INSTRUCTIONS TO FOLLOW>
Below are the records; pull every line that includes "then".

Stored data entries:
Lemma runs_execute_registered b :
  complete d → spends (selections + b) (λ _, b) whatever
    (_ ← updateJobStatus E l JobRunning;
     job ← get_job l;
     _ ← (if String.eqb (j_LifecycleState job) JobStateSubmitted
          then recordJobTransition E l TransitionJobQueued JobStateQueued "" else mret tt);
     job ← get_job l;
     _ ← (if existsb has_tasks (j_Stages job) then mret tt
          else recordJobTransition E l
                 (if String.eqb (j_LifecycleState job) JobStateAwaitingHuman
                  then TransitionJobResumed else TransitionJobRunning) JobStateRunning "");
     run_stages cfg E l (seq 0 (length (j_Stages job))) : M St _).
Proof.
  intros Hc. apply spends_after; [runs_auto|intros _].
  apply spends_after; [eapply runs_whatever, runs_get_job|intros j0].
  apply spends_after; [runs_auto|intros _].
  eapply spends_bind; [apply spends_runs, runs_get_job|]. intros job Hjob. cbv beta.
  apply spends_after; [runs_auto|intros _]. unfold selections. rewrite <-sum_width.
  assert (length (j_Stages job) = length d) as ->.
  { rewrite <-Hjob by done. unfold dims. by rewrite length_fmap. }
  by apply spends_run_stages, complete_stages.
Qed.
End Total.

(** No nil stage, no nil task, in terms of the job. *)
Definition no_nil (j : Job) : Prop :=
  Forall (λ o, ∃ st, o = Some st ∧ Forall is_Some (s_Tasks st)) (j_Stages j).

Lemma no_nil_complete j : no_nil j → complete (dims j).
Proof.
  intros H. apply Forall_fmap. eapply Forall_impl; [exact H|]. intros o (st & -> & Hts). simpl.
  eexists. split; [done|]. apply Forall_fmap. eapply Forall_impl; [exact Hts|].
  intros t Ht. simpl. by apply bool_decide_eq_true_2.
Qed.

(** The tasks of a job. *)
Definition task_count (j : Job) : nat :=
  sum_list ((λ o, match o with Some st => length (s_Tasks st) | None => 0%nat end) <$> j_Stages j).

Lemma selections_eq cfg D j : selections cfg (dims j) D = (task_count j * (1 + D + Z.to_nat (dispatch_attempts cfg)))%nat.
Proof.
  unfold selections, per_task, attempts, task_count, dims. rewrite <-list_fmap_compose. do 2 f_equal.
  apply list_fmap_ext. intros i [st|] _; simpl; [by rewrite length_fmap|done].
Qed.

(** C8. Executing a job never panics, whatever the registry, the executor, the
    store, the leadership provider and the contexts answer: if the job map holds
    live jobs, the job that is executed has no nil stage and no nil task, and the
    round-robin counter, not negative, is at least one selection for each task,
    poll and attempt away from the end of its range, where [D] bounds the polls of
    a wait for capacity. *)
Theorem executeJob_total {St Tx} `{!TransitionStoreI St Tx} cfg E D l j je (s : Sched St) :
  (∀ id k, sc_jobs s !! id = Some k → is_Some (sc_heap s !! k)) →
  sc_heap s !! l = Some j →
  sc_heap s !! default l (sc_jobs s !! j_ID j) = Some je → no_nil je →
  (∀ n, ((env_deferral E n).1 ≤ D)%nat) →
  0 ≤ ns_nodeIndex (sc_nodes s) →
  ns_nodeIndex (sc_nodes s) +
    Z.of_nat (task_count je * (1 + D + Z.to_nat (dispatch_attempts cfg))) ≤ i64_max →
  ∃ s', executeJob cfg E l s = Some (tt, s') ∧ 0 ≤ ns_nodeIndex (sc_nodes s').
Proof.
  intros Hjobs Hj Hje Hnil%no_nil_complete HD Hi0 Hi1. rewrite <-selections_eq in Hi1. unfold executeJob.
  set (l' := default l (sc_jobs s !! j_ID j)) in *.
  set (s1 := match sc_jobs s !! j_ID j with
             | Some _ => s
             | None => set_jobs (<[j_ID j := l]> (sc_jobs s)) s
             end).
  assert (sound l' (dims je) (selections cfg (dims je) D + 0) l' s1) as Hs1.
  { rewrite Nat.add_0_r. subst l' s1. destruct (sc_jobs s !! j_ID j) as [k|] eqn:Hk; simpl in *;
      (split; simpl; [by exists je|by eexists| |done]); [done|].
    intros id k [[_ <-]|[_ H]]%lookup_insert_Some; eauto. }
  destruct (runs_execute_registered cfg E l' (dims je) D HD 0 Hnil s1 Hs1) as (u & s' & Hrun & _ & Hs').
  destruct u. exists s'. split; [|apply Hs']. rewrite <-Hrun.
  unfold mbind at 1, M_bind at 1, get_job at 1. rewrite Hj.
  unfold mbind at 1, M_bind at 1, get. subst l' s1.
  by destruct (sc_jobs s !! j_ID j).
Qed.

* * *

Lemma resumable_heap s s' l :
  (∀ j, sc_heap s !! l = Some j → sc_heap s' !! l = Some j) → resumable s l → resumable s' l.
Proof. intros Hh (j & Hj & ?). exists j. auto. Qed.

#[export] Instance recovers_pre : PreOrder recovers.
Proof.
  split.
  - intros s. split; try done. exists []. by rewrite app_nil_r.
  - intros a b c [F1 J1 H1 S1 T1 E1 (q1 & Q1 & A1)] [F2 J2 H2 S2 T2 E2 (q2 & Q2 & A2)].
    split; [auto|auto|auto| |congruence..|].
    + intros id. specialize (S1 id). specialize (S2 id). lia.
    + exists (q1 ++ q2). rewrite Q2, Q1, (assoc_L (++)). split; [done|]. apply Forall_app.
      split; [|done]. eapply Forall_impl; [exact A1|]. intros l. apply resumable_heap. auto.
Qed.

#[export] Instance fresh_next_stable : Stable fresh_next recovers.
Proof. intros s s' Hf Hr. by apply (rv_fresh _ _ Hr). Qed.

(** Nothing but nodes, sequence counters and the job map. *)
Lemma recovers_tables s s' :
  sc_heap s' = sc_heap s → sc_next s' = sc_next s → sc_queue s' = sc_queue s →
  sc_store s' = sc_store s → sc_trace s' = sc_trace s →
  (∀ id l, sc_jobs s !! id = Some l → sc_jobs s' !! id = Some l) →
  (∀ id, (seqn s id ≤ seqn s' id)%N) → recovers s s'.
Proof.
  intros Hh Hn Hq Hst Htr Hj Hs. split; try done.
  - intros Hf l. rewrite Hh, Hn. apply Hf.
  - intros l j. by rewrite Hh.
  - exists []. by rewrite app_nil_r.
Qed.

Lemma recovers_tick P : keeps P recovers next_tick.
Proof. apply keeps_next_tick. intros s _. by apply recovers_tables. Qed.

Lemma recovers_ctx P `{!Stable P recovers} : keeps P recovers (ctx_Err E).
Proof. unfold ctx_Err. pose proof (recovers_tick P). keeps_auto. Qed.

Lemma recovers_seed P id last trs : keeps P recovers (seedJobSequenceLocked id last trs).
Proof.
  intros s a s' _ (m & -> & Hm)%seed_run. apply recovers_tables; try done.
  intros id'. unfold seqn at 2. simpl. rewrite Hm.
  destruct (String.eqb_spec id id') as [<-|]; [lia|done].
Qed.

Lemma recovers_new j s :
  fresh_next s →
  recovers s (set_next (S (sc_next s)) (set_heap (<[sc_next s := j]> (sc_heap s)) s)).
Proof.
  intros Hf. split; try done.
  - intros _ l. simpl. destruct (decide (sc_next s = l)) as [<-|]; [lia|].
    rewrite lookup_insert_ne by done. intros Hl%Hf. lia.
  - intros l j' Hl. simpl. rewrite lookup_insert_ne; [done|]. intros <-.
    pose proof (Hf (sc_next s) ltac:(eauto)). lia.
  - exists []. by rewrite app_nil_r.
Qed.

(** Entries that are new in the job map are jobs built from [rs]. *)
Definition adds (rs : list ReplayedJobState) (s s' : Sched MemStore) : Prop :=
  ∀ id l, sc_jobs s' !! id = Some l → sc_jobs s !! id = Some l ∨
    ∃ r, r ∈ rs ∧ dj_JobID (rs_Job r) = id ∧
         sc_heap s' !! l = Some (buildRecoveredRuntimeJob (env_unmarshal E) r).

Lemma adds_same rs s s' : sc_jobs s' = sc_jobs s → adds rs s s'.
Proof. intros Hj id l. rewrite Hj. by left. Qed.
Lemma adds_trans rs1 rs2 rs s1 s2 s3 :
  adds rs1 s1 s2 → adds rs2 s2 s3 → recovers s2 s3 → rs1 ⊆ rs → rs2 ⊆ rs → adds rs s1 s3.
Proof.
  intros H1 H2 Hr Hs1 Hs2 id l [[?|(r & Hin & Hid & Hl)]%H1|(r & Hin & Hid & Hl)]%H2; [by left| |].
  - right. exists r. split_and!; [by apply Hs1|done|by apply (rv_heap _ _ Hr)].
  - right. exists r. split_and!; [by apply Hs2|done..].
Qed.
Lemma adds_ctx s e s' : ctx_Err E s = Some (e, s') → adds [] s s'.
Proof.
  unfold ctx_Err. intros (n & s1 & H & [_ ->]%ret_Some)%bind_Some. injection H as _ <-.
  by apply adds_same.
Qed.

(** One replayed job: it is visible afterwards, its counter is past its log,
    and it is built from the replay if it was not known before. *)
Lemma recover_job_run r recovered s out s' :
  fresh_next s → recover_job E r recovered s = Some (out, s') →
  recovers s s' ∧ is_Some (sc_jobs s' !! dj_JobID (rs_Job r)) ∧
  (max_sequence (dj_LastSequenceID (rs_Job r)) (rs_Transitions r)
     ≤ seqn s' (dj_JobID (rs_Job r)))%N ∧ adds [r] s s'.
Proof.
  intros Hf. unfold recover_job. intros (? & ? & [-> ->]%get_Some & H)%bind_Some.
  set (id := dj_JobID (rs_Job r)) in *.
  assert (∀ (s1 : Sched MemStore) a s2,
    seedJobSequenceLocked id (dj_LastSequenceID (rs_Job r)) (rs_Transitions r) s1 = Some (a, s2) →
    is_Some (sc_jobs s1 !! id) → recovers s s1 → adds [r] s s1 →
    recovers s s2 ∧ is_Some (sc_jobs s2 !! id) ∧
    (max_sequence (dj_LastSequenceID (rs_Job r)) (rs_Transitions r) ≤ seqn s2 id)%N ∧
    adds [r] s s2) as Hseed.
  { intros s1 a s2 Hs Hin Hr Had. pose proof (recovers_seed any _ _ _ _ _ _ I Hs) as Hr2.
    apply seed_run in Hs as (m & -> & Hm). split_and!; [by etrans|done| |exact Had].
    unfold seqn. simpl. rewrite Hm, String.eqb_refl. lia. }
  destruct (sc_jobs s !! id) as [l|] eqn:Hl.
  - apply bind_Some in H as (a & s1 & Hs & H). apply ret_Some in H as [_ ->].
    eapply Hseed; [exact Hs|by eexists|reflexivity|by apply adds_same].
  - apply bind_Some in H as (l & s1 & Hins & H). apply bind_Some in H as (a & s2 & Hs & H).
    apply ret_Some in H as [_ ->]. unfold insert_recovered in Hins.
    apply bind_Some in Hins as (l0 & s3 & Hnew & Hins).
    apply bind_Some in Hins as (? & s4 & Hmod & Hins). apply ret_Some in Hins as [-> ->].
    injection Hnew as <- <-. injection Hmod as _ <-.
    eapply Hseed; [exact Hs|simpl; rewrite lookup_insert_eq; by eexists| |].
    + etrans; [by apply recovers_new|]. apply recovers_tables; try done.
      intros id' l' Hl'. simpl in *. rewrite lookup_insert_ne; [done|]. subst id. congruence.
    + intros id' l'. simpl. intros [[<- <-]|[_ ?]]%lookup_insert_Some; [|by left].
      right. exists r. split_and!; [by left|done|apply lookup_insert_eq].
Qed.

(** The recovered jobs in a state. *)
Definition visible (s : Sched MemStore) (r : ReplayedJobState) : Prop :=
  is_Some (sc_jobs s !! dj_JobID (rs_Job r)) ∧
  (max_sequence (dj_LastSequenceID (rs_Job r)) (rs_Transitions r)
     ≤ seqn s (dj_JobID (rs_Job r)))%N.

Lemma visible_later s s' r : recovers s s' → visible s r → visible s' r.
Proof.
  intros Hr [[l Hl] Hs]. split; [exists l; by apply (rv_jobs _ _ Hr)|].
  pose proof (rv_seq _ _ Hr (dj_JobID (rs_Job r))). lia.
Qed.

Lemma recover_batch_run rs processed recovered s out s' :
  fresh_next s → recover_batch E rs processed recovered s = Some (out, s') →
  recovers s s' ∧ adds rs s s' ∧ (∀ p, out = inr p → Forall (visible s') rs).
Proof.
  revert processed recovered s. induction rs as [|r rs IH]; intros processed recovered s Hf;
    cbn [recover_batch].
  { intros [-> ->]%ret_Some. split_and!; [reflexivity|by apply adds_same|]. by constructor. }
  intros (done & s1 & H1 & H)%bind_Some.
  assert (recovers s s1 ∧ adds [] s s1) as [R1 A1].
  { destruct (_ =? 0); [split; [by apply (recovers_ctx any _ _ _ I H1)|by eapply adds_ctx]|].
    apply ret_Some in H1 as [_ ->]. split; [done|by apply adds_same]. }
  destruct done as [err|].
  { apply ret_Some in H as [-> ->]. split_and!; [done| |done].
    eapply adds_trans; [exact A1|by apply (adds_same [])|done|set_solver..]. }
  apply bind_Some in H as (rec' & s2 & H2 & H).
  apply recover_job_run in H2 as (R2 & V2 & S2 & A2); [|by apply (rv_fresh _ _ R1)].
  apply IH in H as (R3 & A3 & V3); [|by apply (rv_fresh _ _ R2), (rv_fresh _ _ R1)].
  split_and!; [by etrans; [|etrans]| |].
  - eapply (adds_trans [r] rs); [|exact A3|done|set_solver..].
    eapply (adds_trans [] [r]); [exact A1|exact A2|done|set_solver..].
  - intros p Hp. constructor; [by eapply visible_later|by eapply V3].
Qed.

WRITTEN ANSWER>
          then recordJobTransition E l TransitionJobQueued JobStateQueued "" else mret tt);
     _ ← (if existsb has_tasks (j_Stages job) then mret tt
                  then TransitionJobResumed else TransitionJobRunning) JobStateRunning "");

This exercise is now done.